How is a city known? Sometimes by its monuments. Sometimes because of its food or art. But mostly by the people. One hears people saying, “Oh New Yorkers are always in a rush.” Or, “Parisiens are really unfriendly and arrogant”. Or, “The Italians are so warm”.

What then is the Ahmedabadi? Yes we are foodies. Yes we are stingy. Yes we are traders and business people. But are we content with that?

I for one am not and that is why we have launched this extensive and all encompassing event called 600 Not Out.

If the city is to be known for her people, we must first ask, do we know our city? Increasingly as life has picked up pace and as most of us struggle in one way or another to keep afloat – time wise, financially or educationally – our beat tends to become our city. College to mall, to cinema theatre to grand parents house. That’s it. Or Naroda gam to factory to in-laws house to mandir and back. But have we noticed the changing hues of the city? The growing cement blocks and disappearing trees ( AMC claims notwithstanding)? The increasing beggars and impoverished plastic huts? The ghettoization of various areas into cultural or language groups?

In two competitions called Citylights Photography and Short Film competitions we want Ahmedabadis to stop and think of what they feel truly represents the city for them in different epochs. The Chippas have been printing for centuries. In Bhatiyar Gali Salim is the 7th generation of a cooking family, the Bhatiyars. Do they represent the past any less than the more obvious Jhulta Minara. The Hindu families who look after some of the Muslim shrines have also had the duty passed on to them for many generations. Are they the past face of the city today? And what of colours or smells? Sounds? Does the mill siren represent our past?

About the present. What can we have representing the city which is specific to Ahmedabad alone? Not the buildings or the Malls, or the bright but omnipresent branded shops ( now even in our new Delhi airport termina), nor the wide but pot holed roads. These could represent any of our cities as could the unfinished buildings and the beggared workers living under plastic sheets bereft of all basic necessities of a dignified life. These too could be Bangluru or Gurgaon. Have you thought about this? Isn’t it worth a few moments of thought? Perhaps the Indian Insititute of Management building, a known icon and a much copied one?

Even more difficult perhaps, what in our city represents our future? Must it be a future that we fear or one that we wish for?

A city’s birth celebration is a time for its people to re-imagine and reinvent a city, for what we  are doing today will be what future generations will look back on to as our contribution to an ongoing city. And it is a task we must take on with gravity and gravitas.

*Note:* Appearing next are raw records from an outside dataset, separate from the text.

(** A provider that knows bitcoin and its price. *)
Definition bitcoin_provider : provider :=
  serve [("https://gecko.test/search", ok bitcoin_search);
         ("https://gecko.test/simple/price",
          ok (PDict [("bitcoin", PDict [("usd", PInt 64000)])]))].

(** A search endpoint that is down. *)
Definition unavailable_provider : provider :=
  serve [("https://gecko.test/search", Responded (json_response 503 PNone))].

(** Search responses that lack one of the two keys. *)
Definition nfts_only_provider : provider :=
  serve [("https://gecko.test/search", ok (PDict [("nfts", PList [])]))].

(** The same search response without ["coins"], at a provider that lists
    the protocols. *)
Definition absent_coins_provider : provider :=
  serve [("https://llama.test/protocols",
          ok (PList [PDict [("slug", PStr "aave"); ("gecko_id", PStr "aave")]]));
         ("https://gecko.test/search", ok (PDict [("nfts", PList [])]))].

Definition coins_only_provider : provider :=
  serve [("https://gecko.test/search", ok (PDict [("coins", PList [])]))].

(** The protocol list of the specification's example, and a provider that
    resolves "aave" and knows its TVL. *)
Definition aave_protocols : pyval :=
  PList [PDict [("slug", PStr "aave"); ("gecko_id", PStr "aave")]].

Definition aave_search : pyval :=
  PDict [("coins", PList [PDict [("id", PStr "aave")]]); ("nfts", PList [])].

Definition aave_provider : provider :=
  serve [("https://llama.test/protocols", ok aave_protocols);
         ("https://gecko.test/search", ok aave_search);
         ("https://llama.test/tvl/aave", ok (PInt 12345))].

(** A protocol list whose entry for aave has an empty slug. *)
Definition empty_slug_provider : provider :=
  serve [("https://llama.test/protocols",
          ok (PList [PDict [("slug", PStr EmptyString); ("gecko_id", PStr "aave")]]));
         ("https://gecko.test/search", ok aave_search);
         ("https://llama.test/tvl/", ok (PInt 12345))].

(** A provider that resolves bitcoin and has nothing else (404). *)
Definition search_only_provider : provider :=
  serve [("https://gecko.test/search", ok bitcoin_search)].

(** The same, with an extra route the tools never ask for. *)
Definition bitcoin_provider_and_more : provider :=
  serve [("https://gecko.test/search", ok bitcoin_search);
         ("https://gecko.test/simple/price",
          ok (PDict [("bitcoin", PDict [("usd", PInt 64000)])]));
         ("https://gecko.test/ping", ok (PDict [("gecko_says", PStr "(V3) To the Moon!")]))].

(** A balance endpoint that answers 300 (Multiple Choices) with a body. *)
Definition status_300_provider : provider :=
  serve [("https://chain.test/ethereum/wallet/0xabc/balance",
          Responded (json_response 300 (PDict [("balance", PInt 7)])))].

(** A provider that resolves bitcoin and lists no market for it. *)
Definition empty_markets_provider : provider :=
  serve [("https://gecko.test/search", ok bitcoin_search);
         ("https://gecko.test/coins/markets", ok (PList []))].

(** A provider that lists aave and finds no coin for any name. *)
Definition unknown_name_provider : provider :=
  serve [("https://llama.test/protocols", ok aave_protocols);
         ("https://gecko.test/search", ok (PDict [("coins", PList []); ("nfts", PList [])]))].

(** A wallet with one transaction. *)
Definition wallet_provider : provider :=
  serve [("https://chain.test/ethereum/wallet/0xabc/transactions",
          ok (PDict [("transactions", PList [PDict [("hash", PStr "0x1")]])]))].

(** ** Predicates on programs *)

(** [dies_with e p]: [p] makes no request and raises [e]. *)
Inductive dies_with {A : Type} (e : exn) : prog A -> Prop :=
| dies_raise : dies_with e (Raise e)
| dies_log msg e' k : dies_with e k -> dies_with e (LogError msg e' k).

(** [fails_fast p]: whenever a request of [p] meets a transport failure,
    [p] makes no further request and raises that failure. *)
Inductive fails_fast {A : Type} : prog A -> Prop :=
| ff_ret a : fails_fast (Ret a)
| ff_raise e : fails_fast (Raise e)
| ff_log msg e k : fails_fast k -> fails_fast (LogError msg e k)
| ff_get r k :
    (forall o, transport_failure o = true -> dies_with (transport_exn o) (k o)) ->
    (forall o, transport_failure o = false -> fails_fast (k o)) ->
    fails_fast (Get r k).

(** [no_requests p]: [p] makes no request. *)
Inductive no_requests {A : Type} : prog A -> Prop :=
| nr_ret a : no_requests (Ret a)
| nr_raise e : no_requests (Raise e)
| nr_log msg e k : no_requests k -> no_requests (LogError msg e k).

(** ** More about the requests, the logs and the exceptions *)

(** The request every run of a tool starts with. *)
Definition first_request (cfg : Config) (i : invocation) : request :=
  match i with
  | Price coin | FDV coin | MarketCap coin => search_request cfg coin
  | FloorPrice nft => search_request cfg nft
  | TVL _ => protocols_request cfg
  | WalletBalance a b =>
      GET (BLOCKCHAIN_API_URL cfg ++ "/" ++ b ++ "/wallet/" ++ a ++ "/balance") []
  | GasFees b => GET (BLOCKCHAIN_API_URL cfg ++ "/" ++ b ++ "/gas-fees") []
  | TokenMetadata t b =>
      GET (BLOCKCHAIN_API_URL cfg ++ "/" ++ b ++ "/tokens/" ++ t ++ "/metadata") []
  | TransactionHistory a b =>
      GET (BLOCKCHAIN_API_URL cfg ++ "/" ++ b ++ "/wallet/" ++ a ++ "/transactions") []
  end.

(** The request a lookup-by-name fetcher sends to its data endpoint for
    the id [id] (for the TVL fetcher, the slug). *)
Definition data_request (cfg : Config) (i : invocation) (id : pyval) : request :=
  match i with
  | Price _ =>
      GET (COINGECKO_BASE_URL cfg ++ "/simple/price") [("ids", id); ("vs_currencies", PStr "USD")]
  | FloorPrice _ => GET (COINGECKO_BASE_URL cfg ++ "/nfts/" ++ Py.str id) []
  | FDV _ => GET (COINGECKO_BASE_URL cfg ++ "/coins/" ++ Py.str id) []
  | MarketCap _ =>
      GET (COINGECKO_BASE_URL cfg ++ "/coins/markets") [("ids", id); ("vs_currency", PStr "USD")]
  | _ => tvl_request cfg id
  end.

(** The most requests one run of a tool can make. *)
Definition max_requests (i : invocation) : nat :=
  match i with
  | TVL _ => 3
  | Price _ | FloorPrice _ | FDV _ | MarketCap _ => 2
  | _ => 1
  end.

(** The field the blockchain-API fetchers read from the body; the token
    metadata fetcher returns the body whole. *)
Definition field_read (i : invocation) : option string :=
  match i with
  | WalletBalance _ _ => Some "balance"
  | GasFees _ => Some "fees"
  | TransactionHistory _ _ => Some "transactions"
  | _ => None
  end.

(** The adapters whose clause is [except Exception]. *)
Definition catches_Exception (i : invocation) : bool :=
  match i with
  | TokenMetadata _ _ | TransactionHistory _ _ => true
  | _ => false
  end.

(** What each adapter makes of a fetched value on its last line: the
    success template formatted, or the f-string. *)
Definition success_message (cfg : Config) (i : invocation) (v : pyval) : result string :=
  match i with
  | Price coin =>
      str_format (PRICE_SUCCESS_MESSAGE cfg) [("coin_name", PStr coin); ("price", v)]
  | FloorPrice nft =>
      str_format (FLOOR_PRICE_SUCCESS_MESSAGE cfg) [("nft_name", PStr nft); ("floor_price", v)]
  | TVL protocol =>
      str_format (TVL_SUCCESS_MESSAGE cfg) [("protocol_name", PStr protocol); ("tvl", v)]
  | FDV coin =>
      str_format (FDV_SUCCESS_MESSAGE cfg) [("coin_name", PStr coin); ("fdv", v)]
  | MarketCap coin =>
      str_format (MARKET_CAP_SUCCESS_MESSAGE cfg) [("coin_name", PStr coin); ("market_cap", v)]
  | WalletBalance a b =>
      Returned ("Wallet balance for " ++ a ++ " on " ++ b ++ ": " ++ Py.str v)
  | GasFees b => Returned ("Current gas fees on " ++ b ++ ": " ++ Py.str v)
  | TokenMetadata t b =>
      Returned ("Metadata for token " ++ t ++ " on " ++ b ++ ": " ++ Py.str v)
  | TransactionHistory a b =>
      Returned ("Transaction history for " ++ a ++ " on " ++ b ++ ": " ++ Py.str v)
  end.

(** The [logging.error] records among the events of a run. *)
Fixpoint logs_of (t : list event) : list (string * exn) :=
  match t with
  | [] => []
  | EvGet _ :: t' => logs_of t'
  | EvLog msg e :: t' => (msg, e) :: logs_of t'
  end.

(** The exceptions the Python operations on values raise. *)
Definition python_error (e : exn) : bool :=
  match e with
  | KeyError _ | IndexError | TypeError | AttributeError => true
  | _ => false
  end.

(** [silent p]: [p] writes no log record. *)
Inductive silent {A : Type} : prog A -> Prop :=
| silent_ret a : silent (Ret a)
| silent_raise e : silent (Raise e)
| silent_get r k : (forall o, silent (k o)) -> silent (Get r k).

(** [caused_by o e]: the answer [o] to a request accounts for the
    exception [e]: it is the transport failure of [o], or what
    [response.json()] raises on the response of [o], received with a status
    that [raise_for_status] lets pass. *)
Definition caused_by (o : http_outcome) (e : exn) : Prop :=
  (transport_failure o = true /\ e = transport_exn o)
  \/ (exists resp, o = Responded resp
                   /\ is_error_status (status_code resp) = false
                   /\ json resp = Raised e).

(** [explained ok p]: every exception [p] can end with satisfies [ok] or
    is accounted for by the answer to one of the requests [p] made. *)
Inductive explained {A : Type} : (exn -> Prop) -> prog A -> Prop :=
| ex_ret ok a : explained ok (Ret a)
| ex_raise (ok : exn -> Prop) e : ok e -> explained ok (Raise e)
| ex_log ok msg e k : explained ok k -> explained ok (LogError msg e k)
| ex_get ok r k :
    (forall o, explained (fun e => ok e \/ caused_by o e) (k o)) ->
    explained ok (Get r k).

(** How a run's log records must relate to its outcome: one record, of
    the exception raised, when that is a [RequestException]; none
    otherwise. *)
Definition logged_once {A : Type} (t : list event) (x : result A) : Prop :=
  match x with
  | Returned _ => logs_of t = []
  | Raised e =>
      if is_RequestException e then exists msg, logs_of t = [(msg, e)]
      else logs_of t = []
  end.

(** ** More providers *)

(** A protocol list whose second entry has no ["gecko_id"]. *)
Definition malformed_protocols_provider : provider :=
  serve [("https://llama.test/protocols",
          ok (PList [PDict [("slug", PStr "aave"); ("gecko_id", PStr "aave")];
                     PDict [("slug", PStr "lido")]]));
         ("https://gecko.test/search", ok aave_search);
         ("https://llama.test/tvl/aave", ok (PInt 12345))].

(** A provider that resolves bitcoin, prices it at zero and has a coin
    page without market data. *)
Definition zero_price_provider : provider :=
  serve [("https://gecko.test/search", ok bitcoin_search);
         ("https://gecko.test/simple/price",
          ok (PDict [("bitcoin", PDict [("usd", PInt 0)])]));
         ("https://gecko.test/coins/bitcoin", ok (PDict [("id", PStr "bitcoin")]))].

(** A balance endpoint whose body has no ["balance"], and a metadata
    endpoint whose body is [null]. *)
Definition odd_bodies_provider : provider :=
  serve [("https://chain.test/ethereum/wallet/0xabc/balance", ok (PDict [("error", PStr "busy")]));
         ("https://chain.test/ethereum/wallet/0xabc/transactions", ok (PDict []));
         ("https://chain.test/ethereum/tokens/42/metadata", ok PNone)].

(** A provider that resolves bitcoin and whose pricing endpoint knows no
    coin. *)
Definition unpriced_provider : provider :=
  serve [("https://gecko.test/search", ok bitcoin_search);
         ("https://gecko.test/simple/price", ok (PDict []))].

With 600 Not Out and its many events we invite all those who live in and love this city to participate in thinking through the city we want to be in, the city we want to own and be proud of, the city we want to leave as a living and throbbing city, a kind and generous city, to our children and their children. Come let us put our minds and thoughts together, and think alive the city we want to be proud of.